Kim is debuting the croissant as part of the biweekly Saturday “quarantine boxes” that she’s been selling since about a month into the pandemic — $35 for a box of seven or eight treats. She started the new business after she was laid off from her job as a pastry chef at Dropbox. (Prior to that, she had been a sous pastry chef at Alexander’s Patisserie in Mountain View.) It was a way for her to keep busy — and to feel like she was contributing something to the community at large.
“People need something sweet at the end of the week when they’ve just been stuck at home,” Kim says. “It’s exciting to bring people joy, even just in a small way.”
The boxes cultivated enough of a following that Kim eventually decided to turn Jina Bakes into a full-fledged bakery. Over the summer, she signed a lease on the former Ichi Sando spot in the Japan Center mall. She’s baking the quarantine boxes out of the kitchen there while the space is under renovation, but she expects to open soon — perhaps by March.
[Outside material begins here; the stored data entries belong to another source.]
(** * Tubify: the Spotify connection backend ([backend/spotify_auth.py])

    A shallow embedding of the FastAPI handlers of
    [src/tubify-core/src/backend/spotify_auth.py] and the properties of the
    token life cycle that the specification states about them.

    Handlers are functions in a state-and-exception monad over a [World]:
    the two database tables the module touches, the heap of
    [MemoryCacheHandler] objects, the provider (Spotify) as an oracle,
    the wall clock, the console of the process, and a trace of the calls
    that leave the process. *)

From Stdlib Require Import ZArith Lia String Ascii List.
From stdpp Require Import base strings list gmap pretty.

Set Warnings "-register-all".
Open Scope Z_scope.

(** ** Python values *)

(** The exceptions that can travel through the handlers. *)
Inductive Exception :=
| HTTPException (status_code : Z) (detail : string)
| RequestValidationError (missing : list string)
| ValueError (msg : string)
| KeyError (key : string)
| TypeError (msg : string)
| IndexError (msg : string)
| SpotifyException (msg : string)
| SpotifyOauthError (msg : string)
| DatabaseError (msg : string)
| EOFError (msg : string).

(** [str(e)], as the f-strings of the handlers render an exception. *)
Definition str_exception (e : Exception) : string :=
  match e with
  | HTTPException status_code detail => pretty status_code +:+ ": " +:+ detail
  | RequestValidationError _ => "validation error"
  | KeyError key => "'" +:+ key +:+ "'"
  | ValueError msg | TypeError msg | IndexError msg
  | SpotifyException msg | SpotifyOauthError msg | DatabaseError msg
  | EOFError msg => msg
  end.

(** What a call produces: a value, or a raised exception. *)
Inductive Outcome (A : Type) :=
| Ok (a : A)
| Raise (e : Exception).
Arguments Ok {A} a.
Arguments Raise {A} e.

(** *** Text

    A [string] holds a Python [str] in UTF-8: one character of the [str]
    is one to four bytes of the [string].  The literals of the module are
    ASCII, where the two coincide; the texts that come from outside (query
    parameters, the provider's JSON) may hold any character. *)

Definition byte (c : ascii) : Z := Z.of_N (N_of_ascii c).

(** The number of bytes of the character that starts with the byte [c]. *)
Definition width (c : ascii) : nat :=
  if byte c <? 0xC0 then 1%nat
  else if byte c <? 0xE0 then 2%nat
  else if byte c <? 0xF0 then 3%nat
  else 4%nat.

(** The characters of a text, each with the bytes that encode it: what
    [for ch in s] yields. *)
Fixpoint chars (s : string) : list string :=
  match s with
  | EmptyString => []
  | String c0 r0 =>
      match width c0, r0 with
      | 2%nat, String c1 r1 =>
          String c0 (String c1 EmptyString) :: chars r1
      | 3%nat, String c1 (String c2 r2) =>
          String c0 (String c1 (String c2 EmptyString)) :: chars r2
      | 4%nat, String c1 (String c2 (String c3 r3)) =>
          String c0 (String c1 (String c2 (String c3 EmptyString))) :: chars r3
      | _, _ => String c0 EmptyString :: chars r0
      end
  end.

(** The payload of a continuation byte (10xxxxxx). *)
Definition continuation (c : ascii) : option Z :=
  if (0x80 <=? byte c) && (byte c <? 0xC0) then Some (byte c - 0x80) else None.

(** [ord(ch)]: the code point of one character; [None] for bytes that are
    no well-formed UTF-8 (a stray continuation byte, an overlong form, a
    surrogate, a value beyond U+10FFFF). *)
Definition ord (ch : string) : option Z :=
  match ch with
  | String c0 EmptyString =>
      if byte c0 <? 0x80 then Some (byte c0) else None
  | String c0 (String c1 EmptyString) =>
      x1 ← continuation c1;
      let cp := (byte c0 - 0xC0) * 64 + x1 in
      if (0xC0 <=? byte c0) && (byte c0 <? 0xE0) && (0x80 <=? cp)
      then Some cp else None
  | String c0 (String c1 (String c2 EmptyString)) =>
      x1 ← continuation c1;
      x2 ← continuation c2;
      let cp := (byte c0 - 0xE0) * 4096 + x1 * 64 + x2 in
      if (0xE0 <=? byte c0) && (byte c0 <? 0xF0) && (0x800 <=? cp)
         && negb ((0xD800 <=? cp) && (cp <=? 0xDFFF))
      then Some cp else None
  | String c0 (String c1 (String c2 (String c3 EmptyString))) =>
      x1 ← continuation c1;
      x2 ← continuation c2;
      x3 ← continuation c3;
      let cp := (byte c0 - 0xF0) * 262144 + x1 * 4096 + x2 * 64 + x3 in
      if (0xF0 <=? byte c0) && (0x10000 <=? cp) && (cp <=? 0x10FFFF)
      then Some cp else None
  | _ => None
  end.

(** Parsed JSON, as the provider's client library hands it over. *)
Inductive JSON :=
| JNull
| JBool (b : bool)
| JInt (n : Z)
| JStr (s : string)
| JList (l : list JSON)
| JDict (d : list (string * JSON)).

(** Truthiness of a Python value ([if x:], [while x:]). *)
Definition truthy (v : JSON) : bool :=
  match v with
  | JNull => false
  | JBool b => b
  | JInt n => negb (n =? 0)
  | JStr s => negb (String.eqb s EmptyString)
  | JList l => match l with [] => false | _ => true end
  | JDict d => match d with [] => false | _ => true end
  end.

Fixpoint assoc (k : string) (d : list (string * JSON)) : option JSON :=
  match d with
  | [] => None
  | (k', v) :: rest => if String.eqb k k' then Some v else assoc k rest
  end.

(** [v[k]] for a string key. *)
Definition subscript (v : JSON) (k : string) : Outcome JSON :=
  match v with
  | JDict d => match assoc k d with Some x => Ok x | None => Raise (KeyError k) end
  | JStr _ | JList _ => Raise (TypeError "indices must be integers")
  | _ => Raise (TypeError "object is not subscriptable")
  end.

(** [v[0]]. *)
Definition first_item (v : JSON) : Outcome JSON :=
  match v with
  | JList (x :: _) => Ok x
  | JList [] => Raise (IndexError "list index out of range")
  | JStr s =>
      match chars s with
      | ch :: _ => Ok (JStr ch)
      | [] => Raise (IndexError "string index out of range")
      end
  | JDict _ => Raise (KeyError "0")
  | _ => Raise (TypeError "object is not subscriptable")
  end.

(** [v.get(k)] and [v.get(k, default)] on a dict. *)
Definition dict_get (v : JSON) (k : string) (default : JSON) : Outcome JSON :=
  match v with
  | JDict d => Ok (match assoc k d with Some x => x | None => default end)
  | _ => Raise (TypeError "object has no attribute get")
  end.

(** *** [int(s)] on a string

    The builtin as CPython 3.11 runs it, with the interpreter's default
    settings and its Unicode tables (Unicode 14.0): white space and
    decimal digits of any script are first brought to ASCII, then the
    ASCII text is read as a signed decimal numeral. *)

(** [Py_ISSPACE]: the white space of ASCII text. *)
Definition is_space (c : ascii) : bool :=
  let n := nat_of_ascii c in
  ((9 <=? n) && (n <=? 13) || (n =? 32))%nat.

Definition is_digit (c : ascii) : bool :=
  let n := nat_of_ascii c in ((48 <=? n) && (n <=? 57))%nat.

Definition digit_value (c : ascii) : Z := Z.of_nat (nat_of_ascii c) - 48.

(** [Py_UNICODE_ISSPACE]: the characters [str.isspace] accepts. *)
Definition Py_UNICODE_ISSPACE (cp : Z) : bool :=
  (9 <=? cp) && (cp <=? 13) || (0x1C <=? cp) && (cp <=? 0x20)
  || (cp =? 0x85) || (cp =? 0xA0) || (cp =? 0x1680)
  || (0x2000 <=? cp) && (cp <=? 0x200A)
  || (cp =? 0x2028) || (cp =? 0x2029) || (cp =? 0x202F)
  || (cp =? 0x205F) || (cp =? 0x3000).

(** The digit zero of every run of decimal digits (general category Nd):
    the ten digits of a script are consecutive code points. *)
Definition decimal_zeros : list Z :=
  [ 0x30; 0x660; 0x6F0; 0x7C0; 0x966; 0x9E6; 0xA66; 0xAE6; 0xB66; 0xBE6;
    0xC66; 0xCE6; 0xD66; 0xDE6; 0xE50; 0xED0; 0xF20; 0x1040; 0x1090;
    0x17E0; 0x1810; 0x1946; 0x19D0; 0x1A80; 0x1A90; 0x1B50; 0x1BB0;
    0x1C40; 0x1C50; 0xA620; 0xA8D0; 0xA900; 0xA9D0; 0xA9F0; 0xAA50;
    0xABF0; 0xFF10; 0x104A0; 0x10D30; 0x11066; 0x110F0; 0x11136; 0x111D0;
    0x112F0; 0x11450; 0x114D0; 0x11650; 0x116C0; 0x11730; 0x118E0;
    0x11950; 0x11C50; 0x11D50; 0x11DA0; 0x16A60; 0x16AC0; 0x16B50;
    0x1D7CE; 0x1D7D8; 0x1D7E2; 0x1D7EC; 0x1D7F6; 0x1E140; 0x1E2F0;
    0x1E950; 0x1FBF0 ].

(** [Py_UNICODE_TODECIMAL]: the value of a decimal digit of any script. *)
Definition Py_UNICODE_TODECIMAL (cp : Z) : option Z :=
  (fun zero => cp - zero)
    <$> find (fun zero => (zero <=? cp) && (cp <? zero + 10)) decimal_zeros.
(** * The Go 1.11.1 scheduler core (runtime/proc.go): run queues, stealing,
      readying, syscall retake and goroutine creation.

    A shallow embedding of the scheduler routines of [runtime/proc.go] as
    functions over an explicit machine state, followed by the properties
    proved about them.

    One thread of control is followed at a time.  Shared words are fields of
    the state; an atomic load reads the field, an atomic store writes it and
    a compare-and-swap compares the field with the expected value.  Loops
    that retry after a failed compare-and-swap or an inconsistent read are
    written as loops ([loop]) whose back edge consumes fuel carried by the
    state, so that a loop which would spin forever runs out of fuel instead
    of returning.  Where a property speaks of values read earlier than the
    state they are used in (a snapshot), the loop body takes the values read
    as arguments. *)

From Stdlib Require Import ZArith Lia Znumtheory.
From stdpp Require Import base list gmap strings sorting.

Local Open Scope Z_scope.

(** ** Machine integers *)

(** Go's fixed-width integers are integers of [Z] reduced after every
    arithmetic operation. *)
Definition uint32 (x : Z) : Z := x mod 4294967296.
Definition int32 (x : Z) : Z := (x + 2147483648) mod 4294967296 - 2147483648.
Definition int64 (x : Z) : Z :=
  (x + 9223372036854775808) mod 18446744073709551616 - 9223372036854775808.
Definition uint64 (x : Z) : Z := x mod 18446744073709551616.

Definition is_uint32 (x : Z) : Prop := 0 <= x < 4294967296.
Definition is_int32 (x : Z) : Prop := -2147483648 <= x < 2147483648.

(** A [guintptr] is the address of a g; 0 is nil. *)
Abbreviation guintptr := Z.

(** ** Constants declared outside proc.go *)

(** Modelled from the spec: the G statuses of section 3.4 (idle, runnable,
    running, syscall, waiting, dead, copystack) and the scan bit that may be
    OR'd into a status; their declarations (runtime2.go) are not part of the
    sources at hand, the numbering is that of the Go runtime. *)
Definition _Gidle : Z := 0.
Definition _Grunnable : Z := 1.
Definition _Grunning : Z := 2.
Definition _Gsyscall : Z := 3.
Definition _Gwaiting : Z := 4.
Definition _Gdead : Z := 6.
Definition _Gcopystack : Z := 8.
Definition _Gscan : Z := 4096.
Definition _Gscanrunnable : Z := _Gscan + _Grunnable.
Definition _Gscanrunning : Z := _Gscan + _Grunning.
Definition _Gscansyscall : Z := _Gscan + _Gsyscall.
Definition _Gscanwaiting : Z := _Gscan + _Gwaiting.

(** Modelled from the spec: the P statuses of section 3.3 (idle, running,
    syscall, gcstop, dead), declared in runtime2.go. *)
Definition _Pidle : Z := 0.
Definition _Prunning : Z := 1.
Definition _Pgcstop : Z := 3.
Definition _Pdead : Z := 4.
Kim, who is Korean-American, explains that her training was in French pastry. In her previous pastry chef gigs, she worked a lot with French-Japanese fusion, and that’s what she decided Jina Bakes would focus on as well — classic French pastries, often made with Japanese and Korean flavors.
So, for instance, Kim makes a very traditionally French kouign amann. But she also makes cream puffs and other cakes and pastries with Japanese flavors like matcha and black sesame. For the quarantine boxes, she’s also started making milk rusks — a kind of sweet biscuit made by dipping slices of baguette in milk and then rebaking them. They’re an immensely popular snack in Japan and India, Kim says, but she’s rarely seen them in the Bay Area.
As for the Daeho kalbijjim croissant, Kim says that if it catches on, she’ll consider adding it as a more regular menu item. So far the signs are good: This weekend’s quarantine box — the first to feature the croissants — sold out completely in less than one day. But kalbijjim diehards and croissant enthusiasts needn’t despair: They’ll have their next opportunity to try the meaty pastries in Kim’s next quarantine box, which drops on Saturday, February 13 — Valentine’s Day weekend. Preordering opens at 10 a.m. on February 7 — always the Sunday before. Otherwise, follow Jina Bakes on Instagram for updates.
The Jina Bakes quarantine boxes can be pre-ordered via the bakery’s website; the boxes are available for pickup on Saturdays at the Japantown storefront (inside the Japan Center at 1581 Webster Street), with limited delivery within SF and parts of the South Bay.